Could Wacom Tablets be Spying on What You’re Doing on the Computer?

Last updated September 25, 2021
Written by:
Bill Toulas
Bill Toulas
Cybersecurity Journalist

A surprising report came out from a software engineer named Robert Heaton, claiming that Wacom tablet drivers are phoning back home, sending details about what we’re doing on our computers. The man randomly decided to just read the privacy policy during new driver installation, because he wondered why a drawing tablet would need to have a privacy policy in the first place. In there, he found mentions about the automatic collection of information that relates to what the user does on the computer and the processing of this data outside the local jurisdiction of the user.

So, based on what he read, the engineer decided to test what data the driver was sending back to their servers for “processing”. He set up a data exfiltration snooper to monitor the traffic and analyzed it on Wireshark.
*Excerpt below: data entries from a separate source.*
(** * The plugin manager of move_base_flex

    A shallow embedding of [mbf_abstract_nav::AbstractPluginManager<PluginType>]
    (mbf_abstract_nav/impl/abstract_plugin_manager.tcc) and the properties of
    its registry: loading, duplicate detection, per-name failures, queries and
    clearing.

    The class keeps three containers ([plugins_], [plugins_type_], [names_]),
    two callbacks ([loadPlugin_], [initPlugin_]) and a handle to a ROS node from
    which it reads its parameters.  Member functions that touch the node, the
    callbacks or the logger are functions in a small state monad over [State];
    the [const] member functions are plain functions of the manager.

    The callbacks are functions on a world [W] of their own: they may answer
    differently from one call to the next, but they neither call back into
    the manager nor change the parameters it reads while a call runs.  The
    parameters change between calls only ([OpEnvironment]). *)

From stdpp Require Import gmap strings list fin_maps.

Local Open Scope string_scope.
Local Open Scope list_scope.

(** ** Data model *)

(** [PluginType::Ptr] is a shared pointer: [None] is the null pointer. *)
Definition Ptr (P : Type) : Type := option P.

(** The parameter values that [node_handle_] gives.  The constructor declares
    the list parameter with a [std::vector<std::string>] default and every
    [<name>.type] with [PARAMETER_STRING], so the values are kept by type;
    a parameter that has no value (declared or not) has no entry. *)
Record Node : Type := mkNode {
  string_array_parameters : gmap string (list string);
  string_parameters : gmap string string
}.

(** What the manager does that an observer can see: the messages it hands to
    the logger and the calls it makes to its two callbacks, in order.
    [CalledClearPlugins] marks a call of [clearPlugins()] in the history of a
    run (see [exec_op]); the function itself logs nothing. *)
Inductive Event (P : Type) : Type :=
  | WarnNoPluginsConfigured (param_name : string)
  | ErrorAlreadyLoaded (name : string)
  | InfoLoaded (type name : string)
  | ErrorCouldNotLoad (name type : string)
  | DebugFound (name : string)
  | WarnNotYetLoaded (name : string)
  | CalledLoadPlugin (type : string)
  | CalledInitPlugin (name : string) (plugin_ptr : Ptr P)
  | CalledClearPlugins.

Arguments WarnNoPluginsConfigured {P} _.
Arguments ErrorAlreadyLoaded {P} _.
Arguments InfoLoaded {P} _ _.
Arguments ErrorCouldNotLoad {P} _ _.
Arguments DebugFound {P} _.
Arguments WarnNotYetLoaded {P} _.
Arguments CalledLoadPlugin {P} _.
Arguments CalledInitPlugin {P} _ _.
Arguments CalledClearPlugins {P}.

(** The members of [AbstractPluginManager<PluginType>].  [W] is the state of
    the world outside the manager, which the callbacks may read and change
    (a factory may build a new instance on every call). *)
Record Manager (P W : Type) : Type := mkManager {
  param_name_ : string;
  loadPlugin_ : string -> W -> Ptr P * W;
  initPlugin_ : string -> Ptr P -> W -> bool * W;
  plugins_ : gmap string (Ptr P);
  plugins_type_ : gmap string string;
  names_ : list string
}.

Arguments mkManager {P W} _ _ _ _ _ _.
Arguments param_name_ {P W} _.
Arguments loadPlugin_ {P W} _ _ _.
Arguments initPlugin_ {P W} _ _ _ _.
Arguments plugins_ {P W} _.
Arguments plugins_type_ {P W} _.
Arguments names_ {P W} _.

(** The manager ([self]), the node it points to, the world of its callbacks
    and the history of events so far (oldest first). *)
Record State (P W : Type) : Type := mkState {
  self : Manager P W;
  node : Node;
  world : W;
  history : list (Event P)
}.

Arguments mkState {P W} _ _ _ _.
Arguments self {P W} _.
Arguments node {P W} _.
Arguments world {P W} _.
Arguments history {P W} _.

(** ** The state monad of the member functions *)

Definition M (P W A : Type) : Type := State P W -> A * State P W.

Definition ret {P W A} (a : A) : M P W A := fun s => (a, s).

Definition bind {P W A B} (m : M P W A) (k : A -> M P W B) : M P W B :=
  fun s => let '(a, s1) := m s in k a s1.

Notation "'let*' x ':=' m 'in' k" := (bind m (fun x => k))
  (at level 10, x name, m at level 100, k at level 200).
Notation "m '>>' k" := (bind m (fun _ => k))
  (at level 90, right associativity).

Definition this {P W} : M P W (Manager P W) := fun s => (self s, s).

Definition set_this {P W} (m : Manager P W) : M P W unit :=
  fun s => (tt, mkState m (node s) (world s) (history s)).

Definition record {P W} (e : Event P) : M P W unit :=
  fun s => (tt, mkState (self s) (node s) (world s) (history s ++ [e])).

(** The [RCLCPP_*] macros: one event per message. *)
Definition RCLCPP_WARN {P W} (e : Event P) : M P W unit := record e.
Definition RCLCPP_ERROR {P W} (e : Event P) : M P W unit := record e.
Definition RCLCPP_INFO {P W} (e : Event P) : M P W unit := record e.
Definition RCLCPP_DEBUG {P W} (e : Event P) : M P W unit := record e.

(** [node_handle_->get_parameter(name, out)]: [out] is overwritten when the
    parameter is set and keeps its value otherwise; the boolean result is
    dropped by every caller. *)
Definition get_parameter_strings {P W} (name : string) (out : list string)
  : M P W (list string) :=
  fun s => (default out (string_array_parameters (node s) !! name), s).

Definition get_parameter_string {P W} (name : string) (out : string)
  : M P W string :=
  fun s => (default out (string_parameters (node s) !! name), s).

(** Calls of the two [std::function] members, each noted in the history. *)
Definition call_loadPlugin {P W} (type : string) : M P W (Ptr P) :=
  fun s =>
    let '(plugin_ptr, w) := loadPlugin_ (self s) type (world s) in
    (plugin_ptr, mkState (self s) (node s) w (history s ++ [CalledLoadPlugin type])).

Definition call_initPlugin {P W} (name : string) (plugin_ptr : Ptr P) : M P W bool :=
  fun s =>
    let '(ok, w) := initPlugin_ (self s) name plugin_ptr (world s) in
    (ok, mkState (self s) (node s) w (history s ++ [CalledInitPlugin name plugin_ptr])).

(** ** std::map and std::vector operations *)

(** [std::map::insert]: the pair is stored only when the key is new. *)
Definition std_map_insert {V} (k : string) (v : V) (m : gmap string V)
  : gmap string V :=
  match m !! k with
  | Some _ => m
  | None => <[k := v]> m
  end.

(** [std::map::count]: 1 or 0. *)
Definition std_map_count {V} (k : string) (m : gmap string V) : nat :=
  match m !! k with
  | Some _ => 1
  | None => 0
  end.

(** [std::map::empty]. *)
Definition std_map_empty {V} (m : gmap string V) : bool := Nat.eqb (size m) 0.

(** [m.find(k) != m.end()]. *)
Definition std_map_found {V} (k : string) (m : gmap string V) : bool :=
  match m !! k with
  | Some _ => true
  | None => false
  end.

Definition vector_empty {A} (v : list A) : bool :=
  match v with
  | [] => true
  | _ => false
  end.

Definition push_back {A} (v : list A) (x : A) : list A := v ++ [x].

(** ** The member functions *)

(** The admission of lines 109-113: both maps and the name list. *)
Definition admit_plugin {P W} (name type : string) (plugin_ptr : Ptr P)
  (m : Manager P W) : Manager P W :=
  mkManager (param_name_ m) (loadPlugin_ m) (initPlugin_ m)
    (std_map_insert name plugin_ptr (plugins_ m))
    (std_map_insert name type (plugins_type_ m))
    (push_back (names_ m) name).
What he found was that the communication between Wacom and its server was encrypted (TLS/HTTPS), so he had to change the pointing of the program to his proxy server by using a trusty certificate, and also to send everything through Burp Suite. Having done all that, he fired up the Wacom driver again and the stream started flowing in his Burp Suite.

wacom-cert

Source: robertheaton.com

The driver had recorded and was sending information about when it was activated and shut down, when the user opened a new application, what the application's name is, and everything was accompanied by a unique identification string too. A possible explanation for this is that the company wants to figure out what other software products are being used alongside their tablets, but this still doesn’t justify the practice. Aggregating data about what apps we’re using on our personal computers is still a breach of privacy, and the company should warn the users more openly and more clearly about it.

wacom-log

Source: robertheaton.com

Heaton has figured that there’s a remote kill switch for this data siphoning process, and it’s an XML file on Wacom’s servers. When this is not present, nothing obnoxious happens. However, most of the time, this file is there and the data collection is taking place. If you want to disable the driver from aggregating and sending your data, you may do so locally by opening the “Wacom Desktop Center”, clicking on “more options”, locating the “Wacom Experience Program” and unsubscribing from it. Note that when you update your driver, this setting is going back to “active” by default, so you’ll have to manually set it back to “switched off” every time you update the Wacom driver.